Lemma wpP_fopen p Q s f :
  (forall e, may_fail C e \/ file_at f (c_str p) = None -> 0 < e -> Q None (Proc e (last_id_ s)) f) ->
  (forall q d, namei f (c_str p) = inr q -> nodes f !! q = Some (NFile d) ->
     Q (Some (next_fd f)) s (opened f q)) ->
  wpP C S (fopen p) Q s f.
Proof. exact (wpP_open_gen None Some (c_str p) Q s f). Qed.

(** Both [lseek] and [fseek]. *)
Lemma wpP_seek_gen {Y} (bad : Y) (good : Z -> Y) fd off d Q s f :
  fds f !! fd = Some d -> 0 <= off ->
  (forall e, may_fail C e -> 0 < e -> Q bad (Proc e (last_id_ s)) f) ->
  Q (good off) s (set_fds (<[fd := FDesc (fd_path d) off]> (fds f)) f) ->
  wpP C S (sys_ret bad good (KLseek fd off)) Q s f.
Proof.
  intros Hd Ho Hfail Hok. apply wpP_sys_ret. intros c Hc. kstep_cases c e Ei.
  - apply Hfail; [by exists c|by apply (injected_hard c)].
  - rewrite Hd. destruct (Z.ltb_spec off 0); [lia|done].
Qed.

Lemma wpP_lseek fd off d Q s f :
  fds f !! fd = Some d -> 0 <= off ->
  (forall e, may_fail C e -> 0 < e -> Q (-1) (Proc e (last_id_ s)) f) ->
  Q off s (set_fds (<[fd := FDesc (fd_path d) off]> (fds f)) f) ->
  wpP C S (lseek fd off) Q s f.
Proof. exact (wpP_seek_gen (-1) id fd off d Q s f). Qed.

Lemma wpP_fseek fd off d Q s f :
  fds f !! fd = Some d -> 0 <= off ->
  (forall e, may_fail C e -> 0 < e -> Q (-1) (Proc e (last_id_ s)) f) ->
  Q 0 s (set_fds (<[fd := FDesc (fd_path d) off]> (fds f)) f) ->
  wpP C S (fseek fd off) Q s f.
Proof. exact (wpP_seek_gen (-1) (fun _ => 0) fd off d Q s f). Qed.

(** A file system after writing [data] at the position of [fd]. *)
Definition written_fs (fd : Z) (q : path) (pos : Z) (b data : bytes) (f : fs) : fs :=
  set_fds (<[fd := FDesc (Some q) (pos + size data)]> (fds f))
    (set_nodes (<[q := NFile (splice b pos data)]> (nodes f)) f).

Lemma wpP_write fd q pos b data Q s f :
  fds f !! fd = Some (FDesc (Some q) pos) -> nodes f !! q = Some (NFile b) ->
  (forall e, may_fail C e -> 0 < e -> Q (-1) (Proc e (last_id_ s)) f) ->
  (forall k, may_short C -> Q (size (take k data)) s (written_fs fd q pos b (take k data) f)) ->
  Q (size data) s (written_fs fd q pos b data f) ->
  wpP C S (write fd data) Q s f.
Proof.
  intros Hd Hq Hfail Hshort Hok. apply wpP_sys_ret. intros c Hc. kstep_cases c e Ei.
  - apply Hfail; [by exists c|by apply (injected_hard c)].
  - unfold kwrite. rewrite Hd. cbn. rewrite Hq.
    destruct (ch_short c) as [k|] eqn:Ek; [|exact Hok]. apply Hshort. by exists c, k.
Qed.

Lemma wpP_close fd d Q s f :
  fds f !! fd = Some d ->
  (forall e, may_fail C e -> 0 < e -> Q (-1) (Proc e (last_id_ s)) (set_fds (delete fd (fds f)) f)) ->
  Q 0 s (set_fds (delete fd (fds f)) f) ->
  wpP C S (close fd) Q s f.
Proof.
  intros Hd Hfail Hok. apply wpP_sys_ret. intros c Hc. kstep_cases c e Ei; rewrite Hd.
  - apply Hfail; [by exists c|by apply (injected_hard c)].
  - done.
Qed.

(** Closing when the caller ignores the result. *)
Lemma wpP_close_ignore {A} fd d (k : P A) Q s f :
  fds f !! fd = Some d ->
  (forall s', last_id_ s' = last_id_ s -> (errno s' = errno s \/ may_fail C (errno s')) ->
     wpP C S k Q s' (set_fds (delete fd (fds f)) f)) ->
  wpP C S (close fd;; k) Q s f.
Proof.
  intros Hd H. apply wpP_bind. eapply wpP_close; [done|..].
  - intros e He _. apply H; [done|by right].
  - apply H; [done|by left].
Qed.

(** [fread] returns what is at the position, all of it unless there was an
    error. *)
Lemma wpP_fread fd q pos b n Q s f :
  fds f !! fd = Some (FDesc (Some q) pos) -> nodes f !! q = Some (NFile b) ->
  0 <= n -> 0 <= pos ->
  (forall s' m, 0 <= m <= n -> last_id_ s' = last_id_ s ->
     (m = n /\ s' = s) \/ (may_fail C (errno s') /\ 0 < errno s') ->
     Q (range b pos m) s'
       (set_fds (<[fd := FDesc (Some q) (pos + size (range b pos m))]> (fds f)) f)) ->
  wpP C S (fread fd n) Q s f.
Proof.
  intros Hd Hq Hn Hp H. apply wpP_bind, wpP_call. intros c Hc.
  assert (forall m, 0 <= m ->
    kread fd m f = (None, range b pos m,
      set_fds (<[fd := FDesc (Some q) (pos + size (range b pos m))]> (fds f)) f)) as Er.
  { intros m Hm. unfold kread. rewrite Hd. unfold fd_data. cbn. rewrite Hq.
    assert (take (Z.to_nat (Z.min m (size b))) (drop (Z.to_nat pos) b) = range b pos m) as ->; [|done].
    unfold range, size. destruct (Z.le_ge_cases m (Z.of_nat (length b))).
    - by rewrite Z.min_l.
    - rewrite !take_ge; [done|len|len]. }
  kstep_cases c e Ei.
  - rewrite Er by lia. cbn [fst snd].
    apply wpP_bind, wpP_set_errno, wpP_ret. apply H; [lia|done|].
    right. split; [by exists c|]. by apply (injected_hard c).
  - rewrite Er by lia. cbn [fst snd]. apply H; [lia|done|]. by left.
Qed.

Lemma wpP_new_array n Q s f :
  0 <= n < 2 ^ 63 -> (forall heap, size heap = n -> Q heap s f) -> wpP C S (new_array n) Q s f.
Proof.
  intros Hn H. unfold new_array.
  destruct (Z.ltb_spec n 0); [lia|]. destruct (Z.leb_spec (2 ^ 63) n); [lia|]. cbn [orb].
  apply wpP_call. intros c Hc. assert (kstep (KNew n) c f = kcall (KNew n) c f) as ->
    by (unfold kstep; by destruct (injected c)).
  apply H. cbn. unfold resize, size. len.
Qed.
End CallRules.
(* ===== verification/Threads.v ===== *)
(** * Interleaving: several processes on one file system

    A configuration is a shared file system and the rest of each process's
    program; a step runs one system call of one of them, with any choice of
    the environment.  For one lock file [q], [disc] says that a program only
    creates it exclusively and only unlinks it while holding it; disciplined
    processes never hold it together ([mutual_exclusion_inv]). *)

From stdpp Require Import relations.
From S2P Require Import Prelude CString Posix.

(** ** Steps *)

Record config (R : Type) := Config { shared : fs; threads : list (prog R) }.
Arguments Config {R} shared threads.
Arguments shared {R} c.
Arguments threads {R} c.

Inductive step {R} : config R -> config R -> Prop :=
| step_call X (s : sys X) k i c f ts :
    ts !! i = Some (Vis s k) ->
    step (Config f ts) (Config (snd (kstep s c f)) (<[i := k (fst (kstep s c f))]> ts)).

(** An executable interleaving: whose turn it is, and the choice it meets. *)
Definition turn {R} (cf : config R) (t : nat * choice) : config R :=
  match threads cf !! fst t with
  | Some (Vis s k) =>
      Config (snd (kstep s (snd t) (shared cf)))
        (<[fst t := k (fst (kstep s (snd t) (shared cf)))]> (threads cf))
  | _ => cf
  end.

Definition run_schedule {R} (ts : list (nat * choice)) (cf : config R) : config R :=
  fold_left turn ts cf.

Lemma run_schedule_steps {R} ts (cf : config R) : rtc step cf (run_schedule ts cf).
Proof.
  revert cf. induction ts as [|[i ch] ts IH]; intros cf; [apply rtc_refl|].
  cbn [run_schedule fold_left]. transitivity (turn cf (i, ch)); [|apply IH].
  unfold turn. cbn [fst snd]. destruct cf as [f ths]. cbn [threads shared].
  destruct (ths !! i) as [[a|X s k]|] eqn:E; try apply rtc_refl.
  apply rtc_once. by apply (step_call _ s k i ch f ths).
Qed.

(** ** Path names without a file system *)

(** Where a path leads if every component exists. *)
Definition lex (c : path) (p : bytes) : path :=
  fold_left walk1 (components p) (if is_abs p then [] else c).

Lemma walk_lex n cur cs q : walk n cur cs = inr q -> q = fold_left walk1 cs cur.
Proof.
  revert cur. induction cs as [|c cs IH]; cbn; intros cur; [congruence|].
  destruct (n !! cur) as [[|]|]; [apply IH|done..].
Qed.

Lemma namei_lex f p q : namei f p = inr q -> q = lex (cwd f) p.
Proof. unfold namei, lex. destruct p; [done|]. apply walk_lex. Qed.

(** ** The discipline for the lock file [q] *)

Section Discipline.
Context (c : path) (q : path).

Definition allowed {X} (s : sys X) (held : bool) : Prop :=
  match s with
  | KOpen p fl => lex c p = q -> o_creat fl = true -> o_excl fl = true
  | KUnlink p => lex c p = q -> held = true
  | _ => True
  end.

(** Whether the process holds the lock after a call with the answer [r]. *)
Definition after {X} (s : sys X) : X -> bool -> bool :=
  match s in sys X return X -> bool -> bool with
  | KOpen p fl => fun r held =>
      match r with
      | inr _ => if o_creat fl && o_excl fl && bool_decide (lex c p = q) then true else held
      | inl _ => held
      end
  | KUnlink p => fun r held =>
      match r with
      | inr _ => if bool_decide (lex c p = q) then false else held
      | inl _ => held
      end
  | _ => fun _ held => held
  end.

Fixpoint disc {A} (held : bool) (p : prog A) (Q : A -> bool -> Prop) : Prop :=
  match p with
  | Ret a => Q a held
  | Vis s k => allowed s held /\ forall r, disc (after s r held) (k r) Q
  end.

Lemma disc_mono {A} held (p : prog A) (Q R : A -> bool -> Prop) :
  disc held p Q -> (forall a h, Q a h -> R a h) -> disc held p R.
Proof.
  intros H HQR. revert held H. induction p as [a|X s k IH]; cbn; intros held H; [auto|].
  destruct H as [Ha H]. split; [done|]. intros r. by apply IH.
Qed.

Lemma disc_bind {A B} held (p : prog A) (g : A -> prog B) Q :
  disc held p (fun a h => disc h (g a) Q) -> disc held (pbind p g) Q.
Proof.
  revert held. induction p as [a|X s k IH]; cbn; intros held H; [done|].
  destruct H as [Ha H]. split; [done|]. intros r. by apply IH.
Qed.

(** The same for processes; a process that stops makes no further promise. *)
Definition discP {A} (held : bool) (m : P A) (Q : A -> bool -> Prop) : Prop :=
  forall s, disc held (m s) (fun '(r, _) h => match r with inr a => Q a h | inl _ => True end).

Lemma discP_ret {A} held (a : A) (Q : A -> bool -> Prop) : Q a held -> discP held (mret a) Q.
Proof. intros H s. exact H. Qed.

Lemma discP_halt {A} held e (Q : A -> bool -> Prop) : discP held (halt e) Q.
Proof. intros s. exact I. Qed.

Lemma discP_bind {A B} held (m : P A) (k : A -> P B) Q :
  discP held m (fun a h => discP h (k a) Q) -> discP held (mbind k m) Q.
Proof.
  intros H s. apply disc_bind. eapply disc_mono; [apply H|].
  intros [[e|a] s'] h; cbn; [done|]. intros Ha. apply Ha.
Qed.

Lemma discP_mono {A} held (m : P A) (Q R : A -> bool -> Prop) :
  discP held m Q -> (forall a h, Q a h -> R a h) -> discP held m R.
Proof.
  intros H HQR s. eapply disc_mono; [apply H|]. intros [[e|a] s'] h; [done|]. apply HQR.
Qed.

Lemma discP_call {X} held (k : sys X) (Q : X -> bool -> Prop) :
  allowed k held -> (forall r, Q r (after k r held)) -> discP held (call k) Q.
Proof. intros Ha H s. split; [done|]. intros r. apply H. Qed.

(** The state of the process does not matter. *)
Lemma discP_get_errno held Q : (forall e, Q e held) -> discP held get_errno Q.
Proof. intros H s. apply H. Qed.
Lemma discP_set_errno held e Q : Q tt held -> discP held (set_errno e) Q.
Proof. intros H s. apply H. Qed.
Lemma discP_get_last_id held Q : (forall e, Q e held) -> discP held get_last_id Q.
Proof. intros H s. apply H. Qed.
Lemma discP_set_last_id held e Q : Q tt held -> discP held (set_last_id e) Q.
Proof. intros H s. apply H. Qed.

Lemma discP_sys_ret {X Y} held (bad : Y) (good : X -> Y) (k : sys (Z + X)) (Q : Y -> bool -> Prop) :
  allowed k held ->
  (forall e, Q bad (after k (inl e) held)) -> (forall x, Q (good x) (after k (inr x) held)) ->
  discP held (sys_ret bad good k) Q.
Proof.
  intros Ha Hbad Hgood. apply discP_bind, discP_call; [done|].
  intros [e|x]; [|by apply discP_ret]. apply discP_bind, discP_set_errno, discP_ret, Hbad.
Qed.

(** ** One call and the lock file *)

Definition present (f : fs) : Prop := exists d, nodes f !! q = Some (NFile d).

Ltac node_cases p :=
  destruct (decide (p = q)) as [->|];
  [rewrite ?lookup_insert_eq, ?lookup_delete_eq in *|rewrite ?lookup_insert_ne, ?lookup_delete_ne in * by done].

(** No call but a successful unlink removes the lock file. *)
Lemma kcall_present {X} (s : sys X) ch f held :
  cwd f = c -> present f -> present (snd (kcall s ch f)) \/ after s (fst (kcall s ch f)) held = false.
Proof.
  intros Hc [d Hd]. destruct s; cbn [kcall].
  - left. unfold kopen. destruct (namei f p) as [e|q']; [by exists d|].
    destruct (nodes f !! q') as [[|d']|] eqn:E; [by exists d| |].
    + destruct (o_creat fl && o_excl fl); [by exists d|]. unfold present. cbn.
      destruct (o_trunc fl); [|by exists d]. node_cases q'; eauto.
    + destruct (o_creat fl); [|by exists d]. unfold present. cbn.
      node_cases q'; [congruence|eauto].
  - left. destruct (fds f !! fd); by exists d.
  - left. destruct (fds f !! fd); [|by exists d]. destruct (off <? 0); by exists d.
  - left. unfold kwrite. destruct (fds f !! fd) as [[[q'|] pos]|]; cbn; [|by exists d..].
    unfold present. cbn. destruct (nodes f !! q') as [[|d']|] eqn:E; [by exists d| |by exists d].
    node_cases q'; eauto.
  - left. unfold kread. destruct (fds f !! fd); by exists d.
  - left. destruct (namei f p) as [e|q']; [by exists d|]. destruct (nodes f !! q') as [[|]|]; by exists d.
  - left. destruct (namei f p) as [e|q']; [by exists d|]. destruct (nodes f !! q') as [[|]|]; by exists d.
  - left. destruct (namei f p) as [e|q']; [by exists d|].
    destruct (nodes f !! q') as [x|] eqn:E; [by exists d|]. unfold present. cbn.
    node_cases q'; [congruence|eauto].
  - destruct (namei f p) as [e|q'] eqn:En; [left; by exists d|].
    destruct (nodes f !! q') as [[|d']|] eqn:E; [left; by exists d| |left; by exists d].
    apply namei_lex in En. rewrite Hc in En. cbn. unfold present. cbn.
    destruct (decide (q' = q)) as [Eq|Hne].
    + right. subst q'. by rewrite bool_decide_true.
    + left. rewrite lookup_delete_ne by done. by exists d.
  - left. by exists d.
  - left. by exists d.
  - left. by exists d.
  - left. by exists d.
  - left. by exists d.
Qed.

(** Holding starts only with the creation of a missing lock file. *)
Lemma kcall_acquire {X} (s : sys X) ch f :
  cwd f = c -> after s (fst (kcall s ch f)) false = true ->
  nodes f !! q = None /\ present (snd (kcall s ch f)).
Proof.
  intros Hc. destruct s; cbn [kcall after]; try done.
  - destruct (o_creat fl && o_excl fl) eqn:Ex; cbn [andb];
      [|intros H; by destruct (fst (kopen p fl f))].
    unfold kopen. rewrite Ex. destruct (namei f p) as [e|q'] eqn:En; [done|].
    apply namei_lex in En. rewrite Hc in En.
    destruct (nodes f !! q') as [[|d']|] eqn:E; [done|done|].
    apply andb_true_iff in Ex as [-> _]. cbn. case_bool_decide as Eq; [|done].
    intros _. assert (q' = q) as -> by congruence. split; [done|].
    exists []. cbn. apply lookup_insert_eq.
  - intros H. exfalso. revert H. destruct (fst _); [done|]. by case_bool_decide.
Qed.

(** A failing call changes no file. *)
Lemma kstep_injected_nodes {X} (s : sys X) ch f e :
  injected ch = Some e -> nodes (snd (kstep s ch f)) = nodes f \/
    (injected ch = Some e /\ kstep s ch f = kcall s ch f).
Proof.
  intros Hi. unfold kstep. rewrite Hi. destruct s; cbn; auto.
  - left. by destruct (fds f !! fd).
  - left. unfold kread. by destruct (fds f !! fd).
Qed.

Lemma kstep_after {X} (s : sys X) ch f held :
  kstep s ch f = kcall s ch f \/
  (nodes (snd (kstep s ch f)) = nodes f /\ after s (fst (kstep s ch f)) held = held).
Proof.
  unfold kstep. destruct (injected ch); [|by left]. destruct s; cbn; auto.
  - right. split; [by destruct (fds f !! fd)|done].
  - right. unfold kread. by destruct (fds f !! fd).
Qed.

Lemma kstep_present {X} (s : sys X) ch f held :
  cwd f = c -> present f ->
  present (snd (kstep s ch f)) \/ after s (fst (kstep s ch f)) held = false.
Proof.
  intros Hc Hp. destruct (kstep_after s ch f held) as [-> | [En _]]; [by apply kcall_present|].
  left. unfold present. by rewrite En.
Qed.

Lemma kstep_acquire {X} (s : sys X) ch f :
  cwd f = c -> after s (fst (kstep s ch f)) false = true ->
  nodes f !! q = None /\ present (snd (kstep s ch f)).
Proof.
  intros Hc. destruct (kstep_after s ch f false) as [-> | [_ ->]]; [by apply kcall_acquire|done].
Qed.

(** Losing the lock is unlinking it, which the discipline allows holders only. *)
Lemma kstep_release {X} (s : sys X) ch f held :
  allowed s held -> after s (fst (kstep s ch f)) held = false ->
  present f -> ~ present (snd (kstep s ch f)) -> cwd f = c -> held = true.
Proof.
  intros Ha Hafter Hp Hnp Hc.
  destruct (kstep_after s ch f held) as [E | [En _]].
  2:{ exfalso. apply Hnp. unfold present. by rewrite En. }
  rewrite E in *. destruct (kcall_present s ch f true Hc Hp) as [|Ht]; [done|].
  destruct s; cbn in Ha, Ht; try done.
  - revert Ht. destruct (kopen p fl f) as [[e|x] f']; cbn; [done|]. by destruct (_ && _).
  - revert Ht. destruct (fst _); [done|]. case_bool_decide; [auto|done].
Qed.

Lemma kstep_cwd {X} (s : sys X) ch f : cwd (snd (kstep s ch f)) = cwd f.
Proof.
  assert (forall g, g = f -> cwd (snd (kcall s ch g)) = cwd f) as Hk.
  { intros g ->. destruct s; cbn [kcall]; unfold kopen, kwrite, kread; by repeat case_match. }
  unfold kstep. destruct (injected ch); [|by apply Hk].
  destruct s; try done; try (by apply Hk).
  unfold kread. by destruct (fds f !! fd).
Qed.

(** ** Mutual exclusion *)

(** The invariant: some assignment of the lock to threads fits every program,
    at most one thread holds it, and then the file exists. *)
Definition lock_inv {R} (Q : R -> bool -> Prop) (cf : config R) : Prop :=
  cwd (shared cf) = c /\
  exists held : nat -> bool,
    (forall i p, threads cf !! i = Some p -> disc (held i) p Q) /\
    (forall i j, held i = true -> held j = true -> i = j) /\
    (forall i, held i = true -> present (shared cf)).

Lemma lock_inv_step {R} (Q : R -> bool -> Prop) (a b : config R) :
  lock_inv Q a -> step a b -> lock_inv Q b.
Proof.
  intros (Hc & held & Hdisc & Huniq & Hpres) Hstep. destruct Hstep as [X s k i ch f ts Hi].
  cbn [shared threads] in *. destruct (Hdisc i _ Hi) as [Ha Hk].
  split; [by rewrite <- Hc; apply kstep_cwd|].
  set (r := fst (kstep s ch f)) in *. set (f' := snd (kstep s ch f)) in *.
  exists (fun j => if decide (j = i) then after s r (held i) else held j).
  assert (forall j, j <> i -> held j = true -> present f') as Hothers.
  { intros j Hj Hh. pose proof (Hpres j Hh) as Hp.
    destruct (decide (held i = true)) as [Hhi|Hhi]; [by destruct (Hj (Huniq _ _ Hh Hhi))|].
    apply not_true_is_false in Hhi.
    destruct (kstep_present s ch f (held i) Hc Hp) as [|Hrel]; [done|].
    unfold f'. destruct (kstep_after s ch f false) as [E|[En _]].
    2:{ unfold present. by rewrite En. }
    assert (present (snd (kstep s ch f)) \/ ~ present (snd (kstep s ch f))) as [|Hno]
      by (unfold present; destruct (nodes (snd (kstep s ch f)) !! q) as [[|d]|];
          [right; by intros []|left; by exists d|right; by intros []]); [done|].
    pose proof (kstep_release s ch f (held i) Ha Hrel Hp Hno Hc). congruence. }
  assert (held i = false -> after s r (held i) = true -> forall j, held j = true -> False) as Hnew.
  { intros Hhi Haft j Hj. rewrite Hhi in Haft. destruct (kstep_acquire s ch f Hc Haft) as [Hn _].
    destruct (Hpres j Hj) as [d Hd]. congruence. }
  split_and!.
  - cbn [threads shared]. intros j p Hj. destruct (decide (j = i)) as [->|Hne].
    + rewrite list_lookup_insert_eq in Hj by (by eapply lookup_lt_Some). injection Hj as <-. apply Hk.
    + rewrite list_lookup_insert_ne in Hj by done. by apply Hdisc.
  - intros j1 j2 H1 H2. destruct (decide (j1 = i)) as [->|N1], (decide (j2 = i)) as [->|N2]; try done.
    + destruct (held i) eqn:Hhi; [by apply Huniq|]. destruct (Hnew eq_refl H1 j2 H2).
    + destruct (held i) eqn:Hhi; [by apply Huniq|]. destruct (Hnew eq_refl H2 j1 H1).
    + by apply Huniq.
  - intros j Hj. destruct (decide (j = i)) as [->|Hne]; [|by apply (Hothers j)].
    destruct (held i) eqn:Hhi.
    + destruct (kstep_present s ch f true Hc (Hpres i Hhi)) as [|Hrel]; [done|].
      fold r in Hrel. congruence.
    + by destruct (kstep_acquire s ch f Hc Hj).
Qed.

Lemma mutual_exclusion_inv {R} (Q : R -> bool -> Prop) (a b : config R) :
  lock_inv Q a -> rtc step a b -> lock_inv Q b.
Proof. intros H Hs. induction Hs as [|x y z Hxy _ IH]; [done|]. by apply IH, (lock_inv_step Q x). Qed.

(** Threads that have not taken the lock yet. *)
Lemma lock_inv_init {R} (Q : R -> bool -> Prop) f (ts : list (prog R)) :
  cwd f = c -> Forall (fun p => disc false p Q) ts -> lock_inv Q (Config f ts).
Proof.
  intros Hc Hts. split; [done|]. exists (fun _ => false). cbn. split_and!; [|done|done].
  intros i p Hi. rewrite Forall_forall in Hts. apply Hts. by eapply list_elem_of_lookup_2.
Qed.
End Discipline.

______________________________

Of the entries listed above, reproduce only the lines starting at the line containing "exfalso. apply Hnp." and ending at the line containing "(forall i, held". Include both, exactly as they stand.

TASK RESPONSE:
  2:{ exfalso. apply Hnp. unfold present. by rewrite En. }
  rewrite E in *. destruct (kcall_present s ch f true Hc Hp) as [|Ht]; [done|].
  destruct s; cbn in Ha, Ht; try done.
  - revert Ht. destruct (kopen p fl f) as [[e|x] f']; cbn; [done|]. by destruct (_ && _).
  - revert Ht. destruct (fst _); [done|]. case_bool_decide; [auto|done].
Qed.

Lemma kstep_cwd {X} (s : sys X) ch f : cwd (snd (kstep s ch f)) = cwd f.
Proof.
  assert (forall g, g = f -> cwd (snd (kcall s ch g)) = cwd f) as Hk.
  { intros g ->. destruct s; cbn [kcall]; unfold kopen, kwrite, kread; by repeat case_match. }
  unfold kstep. destruct (injected ch); [|by apply Hk].
  destruct s; try done; try (by apply Hk).
  unfold kread. by destruct (fds f !! fd).
Qed.

(** ** Mutual exclusion *)

(** The invariant: some assignment of the lock to threads fits every program,
    at most one thread holds it, and then the file exists. *)
Definition lock_inv {R} (Q : R -> bool -> Prop) (cf : config R) : Prop :=
  cwd (shared cf) = c /\
  exists held : nat -> bool,
    (forall i p, threads cf !! i = Some p -> disc (held i) p Q) /\
    (forall i j, held i = true -> held j = true -> i = j) /\
    (forall i, held i = true -> present (shared cf)).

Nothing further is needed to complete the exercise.